Open Your Eyes
Victims are the solution to bullying
Published: Monday, October 22, 2012
Updated: Monday, October 22, 2012 16:10
Perhaps you have heard of Amanda Todd. Her name has been all over the Internet lately, from Facebook and Twitter to news sites across the world. A 15 year old girl from British Columbia, she was harassed and bullied on the internet and in schools across the span of years and cities until she finally committed suicide two weeks ago.
After looking into Amanda’s story and watching the video she posted on YouTube a few months before her death, I couldn’t help but feel a ball of anger burning inside me. The issue is incredibly complex, and the search for solutions to bullying is equally as difficult. By no means is Amanda’s case a stray instance, but because her story is so visible, it is a good cast-off point for the catalyzing of change.
Even Amanda’s story is complex. She was blackmailed on the Internet, and when she showed a stiff backbone, the bullying made the jump to her school. Here, her abusers latched on like leeches on a minnow. They sucked the life from her, drove her into depression, and chased her out of the town.
She and her dad moved. Twice. And then she went to live with her mother. Her cyber-tormenter – the insane creep that he is – followed her everywhere. Finally, after publishing a YouTube video that detailed her story in a cry for help, she took her own life.
And for what? At the age of fifteen, she had made a few more mistakes than most kids her age. But they were hardly life-ruining choices. Given a healthy support group of friends and family – which, at one point, she had – those choices, if left alone, would have ended up as nothing but learned lessons for her to look back and reflect upon later in life.
But when you throw her vicious tormenters into the mix, those hateful, spiteful, ignorant fool kids who took such joy from tearing her down and watching her life fall into pieces before them, those choices she made were exploded into something they never should have been. Instead of questioning the asinine judgments imposed upon her by her peers, Amanda instead questioned her own decisions – she listened to her abusers, believed that what she had done was a big deal, let them get into her head.
Never should this have happened to a girl like Amanda. Never should it happen to anyone. And yet it does, day after day. Why do kids have such a need to bully? Look upon the sneering face of any teenager in the middle of pulling a nasty prank or dropping a cruel joke, and see if you don’t feel the urge to knock them back down into their rightful place.

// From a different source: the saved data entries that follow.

(* ===== verification/BlobInfoRepr.v ===== *)
(** * What a summary says about the objects

    The representation relations between the fields of the aggregate blob info
    and a map of blob objects: a permanent summary, the latest seen end epoch
    and the initial certified epoch each represent the objects that satisfy a
    predicate.  Every lemma describes one change of one object (the map with
    one key set or deleted) and the matching change of the field.  The counters are
    numbers of entries of a map that satisfy a boolean predicate. *)

From S2P Require Import Prelude Core PermBlobInfo.

(** ** Counting the entries of a map *)

(** The value of a boolean in a sum. *)
Definition b2z (b : bool) : Z := if b then 1 else 0.

Section counting.
Context `{Countable K} {T : Type}.
Implicit Types (m : gmap K T) (P Q : T -> bool) (k : K) (o : option T).

Definition cnt P m : Z := Z.of_nat (size (filter (fun kv => P kv.2 = true) m)).

(** Sets ([Some]) or deletes ([None]) the entry of a key. *)
Definition upd k o m : gmap K T := partial_alter (fun _ => o) k m.

Lemma lookup_upd k o m : upd k o m !! k = o.
Proof. unfold upd. by rewrite lookup_partial_alter_eq. Qed.

Lemma lookup_upd_ne k k' o m : k <> k' -> upd k o m !! k' = m !! k'.
Proof. intros Hne. unfold upd. by rewrite lookup_partial_alter_ne. Qed.

Lemma lookup_upd_Some k o m k' x : upd k o m !! k' = Some x ->
  (k' = k /\ o = Some x) \/ (k' <> k /\ m !! k' = Some x).
Proof.
  destruct (decide (k = k')) as [->|Hne]; [rewrite lookup_upd|rewrite lookup_upd_ne by done];
    naive_solver.
Qed.

Lemma upd_upd k o o' m : upd k o (upd k o' m) = upd k o m.
Proof.
  apply map_eq. intros k'. destruct (decide (k' = k)) as [->|Hne]; [by rewrite !lookup_upd|].
  by rewrite !lookup_upd_ne.
Qed.

Lemma cnt_empty P : cnt P ∅ = 0.
Proof. unfold cnt. by rewrite map_filter_empty, map_size_empty. Qed.

Lemma cnt_nonneg P m : 0 <= cnt P m.
Proof. unfold cnt. lia. Qed.

Lemma cnt_insert_fresh P k x m : m !! k = None -> cnt P (<[k := x]> m) = cnt P m + b2z (P x).
Proof.
  intros Hk. unfold cnt. destruct (P x) eqn:HP; cbn.
  - rewrite map_filter_insert_True by done.
    rewrite map_size_insert_None by by rewrite map_lookup_filter, Hk. lia.
  - rewrite map_filter_insert_False, delete_id by (done || (cbn; by rewrite HP)). lia.
Qed.

Lemma cnt_delete P k m : cnt P (delete k m) = cnt P m - b2z (is_some_and (m !! k) P).
Proof.
  destruct (m !! k) as [x|] eqn:Hk; cbn.
  - rewrite <- (insert_id m k x Hk) at 2. rewrite <- insert_delete_eq.
    rewrite cnt_insert_fresh by apply lookup_delete_eq. lia.
  - rewrite delete_id by done. lia.
Qed.

Lemma cnt_upd P k o m :
  cnt P (upd k o m) = cnt P m - b2z (is_some_and (m !! k) P) + b2z (is_some_and o P).
Proof.
  destruct o as [x|]; cbn.
  - change (upd k (Some x) m) with (<[k := x]> m). rewrite <- insert_delete_eq.
    rewrite cnt_insert_fresh by apply lookup_delete_eq. by rewrite cnt_delete.
  - change (upd k None m) with (delete k m). rewrite cnt_delete. lia.
Qed.

Lemma cnt_zero_iff P m : cnt P m = 0 <-> forall k x, m !! k = Some x -> P x = false.
Proof.
  unfold cnt. split.
  - intros Hz k x Hk. destruct (P x) eqn:HP; [|done]. exfalso.
    assert (filter (fun kv => P kv.2 = true) m !! k = Some x) as Hf
      by by apply map_lookup_filter_Some.
    assert (size (filter (fun kv => P kv.2 = true) m) = 0%nat) as Hs by lia.
    apply map_size_empty_inv in Hs. by rewrite Hs, lookup_empty in Hf.
  - intros Hall. assert (filter (fun kv => P kv.2 = true) m = ∅) as ->; [|done].
    apply map_empty. intros k. apply map_lookup_filter_None. right.
    intros x Hk. cbn. by rewrite (Hall k x Hk).
Qed.

Lemma cnt_pos_iff P m : 0 < cnt P m <-> exists k x, m !! k = Some x /\ P x = true.
Proof.
  split.
  - intros Hpos. destruct (map_choose (filter (fun kv => P kv.2 = true) m)) as (k & x & Hk).
    { intros Hf. unfold cnt in Hpos. by rewrite Hf, map_size_empty in Hpos. }
    apply map_lookup_filter_Some in Hk as [Hk HP]. by exists k, x.
  - intros (k & x & Hk & HP). pose proof (cnt_nonneg P m).
    destruct (Z.eq_dec (cnt P m) 0) as [Hz|]; [|lia].
    apply cnt_zero_iff with (k := k) (x := x) in Hz; [congruence|done].
Qed.

Lemma cnt_mono P Q m : (forall x, P x = true -> Q x = true) -> cnt P m <= cnt Q m.
Proof.
  intros HPQ. unfold cnt. apply inj_le, map_subseteq_size, map_subseteq_spec.
  intros k x. rewrite !map_lookup_filter_Some. naive_solver.
Qed.

End counting.

(** ** Summaries of objects *)

Abbreviation objects := (gmap ObjectID PerObjectBlobInfo).

(** Predicates on objects. *)
Definition of_blob (b : BlobId) (P : PerObjectBlobInfo -> bool) (o : PerObjectBlobInfo) : bool :=
  bool_decide (o_blob_id o = b) && P o.
Definition is_cert (o : PerObjectBlobInfo) : bool := is_some (o_certified_epoch o).
Definition is_del (o : PerObjectBlobInfo) : bool := o_deletable o.
Definition is_perm (o : PerObjectBlobInfo) : bool := negb (o_deletable o).
Definition is_del_cert (o : PerObjectBlobInfo) : bool := is_del o && is_cert o.
Definition is_perm_cert (o : PerObjectBlobInfo) : bool := is_perm o && is_cert o.

(** [p] counts the objects satisfying [P] and bounds their end epochs; beyond
    the current epoch [e] the bound is attained. *)
Definition perm_repr (e : Epoch) (p : option PermanentBlobInfo) (P : PerObjectBlobInfo -> bool)
    (m : objects) : Prop :=
  match p with
  | None => cnt P m = 0
  | Some p =>
    0 < cnt P m /\ p_count p = cnt P m /\
    (forall k o, m !! k = Some o -> P o = true -> o_end_epoch o <= p_end_epoch p) /\
    (p_end_epoch p <= e \/
     exists k o, m !! k = Some o /\ P o = true /\ o_end_epoch o = p_end_epoch p)
  end.

(** [l] bounds the end epochs of the objects satisfying [P]; it is set exactly
    when there is one. *)
Definition latest_repr (l : option Epoch) (P : PerObjectBlobInfo -> bool) (m : objects) : Prop :=
  match l with
  | None => cnt P m = 0
  | Some x => 0 < cnt P m /\ forall k o, m !! k = Some o -> P o = true -> o_end_epoch o <= x
  end.

(** [i] is set exactly when one of the [n] counted certified objects exists; it
    is not in the future and not after the certification of a live one. *)
Definition init_repr (e : Epoch) (i : option Epoch) (n : Z) (live : Epoch -> Prop) : Prop :=
  match i with
  | None => n = 0
  | Some x => 0 < n /\ x <= e /\ forall c, live c -> x <= c
  end.

(** The certified summary is below the total one. *)
Definition perm_le (c t : option PermanentBlobInfo) : Prop :=
  match t, c with
  | None, Some _ => False
  | Some t, Some c => p_end_epoch c <= p_end_epoch t
  | _, None => True
  end.

Definition latest_le (c t : option Epoch) : Prop :=
  match t, c with
  | None, Some _ => False
  | Some t, Some c => c <= t
  | _, None => True
  end.

(** The certification epochs of the certified objects of [b] that are not
    expired. *)
Definition live_cert (e : Epoch) (b : BlobId) (m : objects) (c : Epoch) : Prop :=
  exists k o, m !! k = Some o /\ o_blob_id o = b /\ e < o_end_epoch o /\
    o_certified_epoch o = Some c.

Lemma of_blob_eq b P o : o_blob_id o = b -> of_blob b P o = P o.
Proof. intros Hb. unfold of_blob. by rewrite bool_decide_eq_true_2. Qed.

Lemma of_blob_ne b P o : o_blob_id o <> b -> of_blob b P o = false.
Proof. intros Hb. unfold of_blob. by rewrite bool_decide_eq_false_2. Qed.

Lemma of_blob_true b P o : of_blob b P o = true <-> o_blob_id o = b /\ P o = true.
Proof. unfold of_blob. by rewrite andb_true_iff, bool_decide_eq_true. Qed.

(** Certified objects are certified deletable or certified permanent ones. *)
Lemma cnt_cert_split b (m : objects) :
  cnt (of_blob b is_cert) m = cnt (of_blob b is_del_cert) m + cnt (of_blob b is_perm_cert) m.
Proof.
  induction m as [|k o m Hk IH] using map_ind; [by rewrite !cnt_empty|].
  rewrite !cnt_insert_fresh, IH by done.
  unfold of_blob, is_del_cert, is_perm_cert, is_perm, is_del.
  destruct (bool_decide _), (is_cert o), (o_deletable o); cbn; lia.
Qed.

Lemma cnt_blob_split b (m : objects) :
  cnt (of_blob b (fun _ => true)) m = cnt (of_blob b is_del) m + cnt (of_blob b is_perm) m.
Proof.
  induction m as [|k o m Hk IH] using map_ind; [by rewrite !cnt_empty|].
  rewrite !cnt_insert_fresh, IH by done. unfold of_blob, is_perm, is_del.
  destruct (bool_decide _), (o_deletable o); cbn; lia.
Qed.

Section changes.
Context (P : PerObjectBlobInfo -> bool) (m : objects) (k : ObjectID).
Context (new : option PerObjectBlobInfo).

(** The object does not satisfy [P] before or after. *)
Lemma cnt_frame : is_some_and (m !! k) P = false -> is_some_and new P = false ->
  cnt P (upd k new m) = cnt P m.
Proof. intros Ho Hn. rewrite cnt_upd, Ho, Hn. cbn. lia. Qed.

Lemma forall_frame (Q : PerObjectBlobInfo -> Prop) : is_some_and new P = false ->
  (forall k' o, m !! k' = Some o -> P o = true -> Q o) ->
  forall k' o, upd k new m !! k' = Some o -> P o = true -> Q o.
Proof.
  intros Hn Hall k' o Ho HP. apply lookup_upd_Some in Ho as [[-> ->]|[_ Ho]]; [|by eauto].
  cbn in Hn. congruence.
Qed.

Lemma exists_frame (Q : PerObjectBlobInfo -> Prop) : is_some_and (m !! k) P = false ->
  (exists k' o, m !! k' = Some o /\ P o = true /\ Q o) ->
  exists k' o, upd k new m !! k' = Some o /\ P o = true /\ Q o.
Proof.
  intros Ho (k' & o & Hk' & HP & HQ). exists k', o. split; [|done].
  rewrite lookup_upd_ne; [done|]. intros ->. rewrite Hk' in Ho. cbn in Ho. congruence.
Qed.

Lemma perm_frame e p : is_some_and (m !! k) P = false -> is_some_and new P = false ->
  perm_repr e p P m -> perm_repr e p P (upd k new m).
Proof.
  intros Ho Hn. unfold perm_repr. rewrite cnt_frame by done.
  destruct p as [p|]; [|done]. intros (Hpos & Hc & Hall & Hex). split_and!; [done|done| |].
  - by apply forall_frame.
  - destruct Hex; [by left|right]. by apply exists_frame.
Qed.

Lemma latest_frame l : is_some_and (m !! k) P = false -> is_some_and new P = false ->
  latest_repr l P m -> latest_repr l P (upd k new m).
Proof.
  intros Ho Hn. unfold latest_repr. rewrite cnt_frame by done.
  destruct l as [x|]; [|done]. intros [Hpos Hall]. split; [done|]. by apply forall_frame.
Qed.

(** The object keeps its end epoch and its place among those satisfying [P]. *)
Lemma cnt_keep o o' : m !! k = Some o -> new = Some o' -> P o' = P o ->
  cnt P (upd k new m) = cnt P m.
Proof. intros Hk -> HP. rewrite cnt_upd, Hk. cbn. rewrite HP. lia. Qed.

Lemma forall_keep o o' x : m !! k = Some o -> new = Some o' -> P o' = P o ->
  o_end_epoch o' = o_end_epoch o ->
  (forall k' y, m !! k' = Some y -> P y = true -> o_end_epoch y <= x) ->
  forall k' y, upd k new m !! k' = Some y -> P y = true -> o_end_epoch y <= x.
Proof.
  intros Hk -> HP He Hall k' y Hy HPy. apply lookup_upd_Some in Hy as [[-> [= <-]]|[_ Hy]].
  - rewrite He. apply (Hall k o Hk). congruence.
  - by apply (Hall k' y).
Qed.

Lemma latest_keep l o o' : m !! k = Some o -> new = Some o' -> P o' = P o ->
  o_end_epoch o' = o_end_epoch o -> latest_repr l P m -> latest_repr l P (upd k new m).
Proof.
  intros Hk Hn HP He Hl. unfold latest_repr in *. rewrite (cnt_keep o o') by done.
  destruct l as [x|]; [|done]. destruct Hl as [? Hall]. split; [done|].
  by apply (forall_keep o o').
Qed.

Lemma perm_keep e p o o' : m !! k = Some o -> new = Some o' -> P o' = P o ->
  o_end_epoch o' = o_end_epoch o -> perm_repr e p P m -> perm_repr e p P (upd k new m).
Proof.
  intros Hk Hn HP He Hp. unfold perm_repr in *. rewrite (cnt_keep o o') by done.
  destruct p as [p|]; [|done]. destruct Hp as (? & ? & Hall & Hex). split_and!; [done|done| |].
  - by apply (forall_keep o o').
  - destruct Hex as [|(k' & y & Hk' & HPy & Hy)]; [by left|right].
    destruct (decide (k = k')) as [<-|Hne].
    + rewrite Hk in Hk'. injection Hk' as <-. exists k, o'. rewrite lookup_upd.
      split_and!; [done|congruence|congruence].
    + exists k', y. by rewrite lookup_upd_ne.
Qed.

(** The object satisfies [P] afterwards. *)
Lemma cnt_set_pos o : new = Some o -> P o = true -> 0 < cnt P (upd k new m).
Proof. intros -> HP. apply cnt_pos_iff. exists k, o. split; [apply lookup_upd|done]. Qed.

Lemma forall_set o x : new = Some o -> o_end_epoch o <= x ->
  (forall k' o', m !! k' = Some o' -> P o' = true -> o_end_epoch o' <= x) ->
  forall k' o', upd k new m !! k' = Some o' -> P o' = true -> o_end_epoch o' <= x.
Proof.
  intros -> Hx Hall k' o' Ho' HP. apply lookup_upd_Some in Ho' as [[-> [= ->]]|[_ Ho']];
    [done|by eauto].
Qed.

Lemma latest_set l o : new = Some o -> P o = true -> latest_repr l P m ->
  latest_repr (Some (Z.max (o_end_epoch o) (default 0 l))) P (upd k new m).
Proof.
  intros Hnew HP Hl. cbn. split; [by eapply cnt_set_pos|].
  eapply forall_set; [done|lia|]. intros k' o' Hk' HP'. destruct l as [x|]; cbn in Hl |- *.
  - destruct Hl as [_ Hall]. specialize (Hall k' o' Hk' HP'). lia.
  - apply (proj1 (cnt_zero_iff P m)) with (k := k') (x := o') in Hl; [congruence|done].
Qed.

Lemma latest_remove l o : m !! k = Some o -> P o = true -> is_some_and new P = false ->
  latest_repr l P m ->
  latest_repr (if cnt P m - 1 =? 0 then None else l) P (upd k new m).
Proof.
  intros Hk HP Hn Hl. pose proof (cnt_upd P k new m) as Hc. rewrite Hk, Hn in Hc. cbn in Hc.
  rewrite HP in Hc. cbn in Hc. pose proof (cnt_nonneg P (upd k new m)).
  destruct (Z.eqb_spec (cnt P m - 1) 0); cbn; [lia|].
  destruct l as [x|]; cbn in *; [|lia]. destruct Hl as [_ Hall]. split; [lia|].
  by apply forall_frame.
Qed.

Their need to put others down stems directly from their own insecurities. The cycle is sickening – kids who have no self-confidence take heart in destroying the lives of bright, happy children with no insecurities. The bullies instill these innocent victims with all of their own poisonous hate, anger, and self-loathing.
And why don’t the victims fight back? Because that isn’t who they are. They don’t have the same evil instincts as their tormenters. They weren’t molded to ruin others’ lives, and even when their own wellbeing is at stake, they have the strength of will and clarity of mind to see that retaliation is fruitless.
If they are lucky, that is. Children like Amanda are sucked into the vicious cycle too quickly– they haven’t even the time to get a glimpse of what is real and what matters before the abuse completely consumes their lives.
So where do we begin to solve this problem? Bullying probably will never go away – it is the base evil that plagues our world and prevents us from attaining any lasting peace at any imaginable scale. But kids can overcome it! All they need is the vision to realize that what they are enduring with such grace and dignity is trivial in the larger scheme of their lives. It is all but common knowledge that college is the perfect time when kids like this can come out of their shell and begin to flourish.
What is often overlooked is the reason for that flourishing. Sure, it is easier to make friends in college due to the wider array of potential friends at your disposal. But what really matters is that the bullies never make it that far. Those who were never able to deal with their insecurities in any constructive way are eaten alive by them, and are often never able to attain success at any level comparable with that of their victims.
The solution then, is not only about preventing bullying, it is about equipping the best, brightest kids with the tools to deflect all of the abuse. At home and at school, when bullying becomes an issue – and even before it becomes an issue – kids should be made to know that it is not the end of the world. That people who bully are never worth listening to. What they say really does not matter in the slightest.
So as the debate rages in Canada over the next couple of weeks on how best to deal with cyber bullying and the drafting of anti-bullying legislation as a reaction to the death of Amanda Todd, we should also be looking at how we can better equip children to deal with these, the greatest rigors of middle and high school.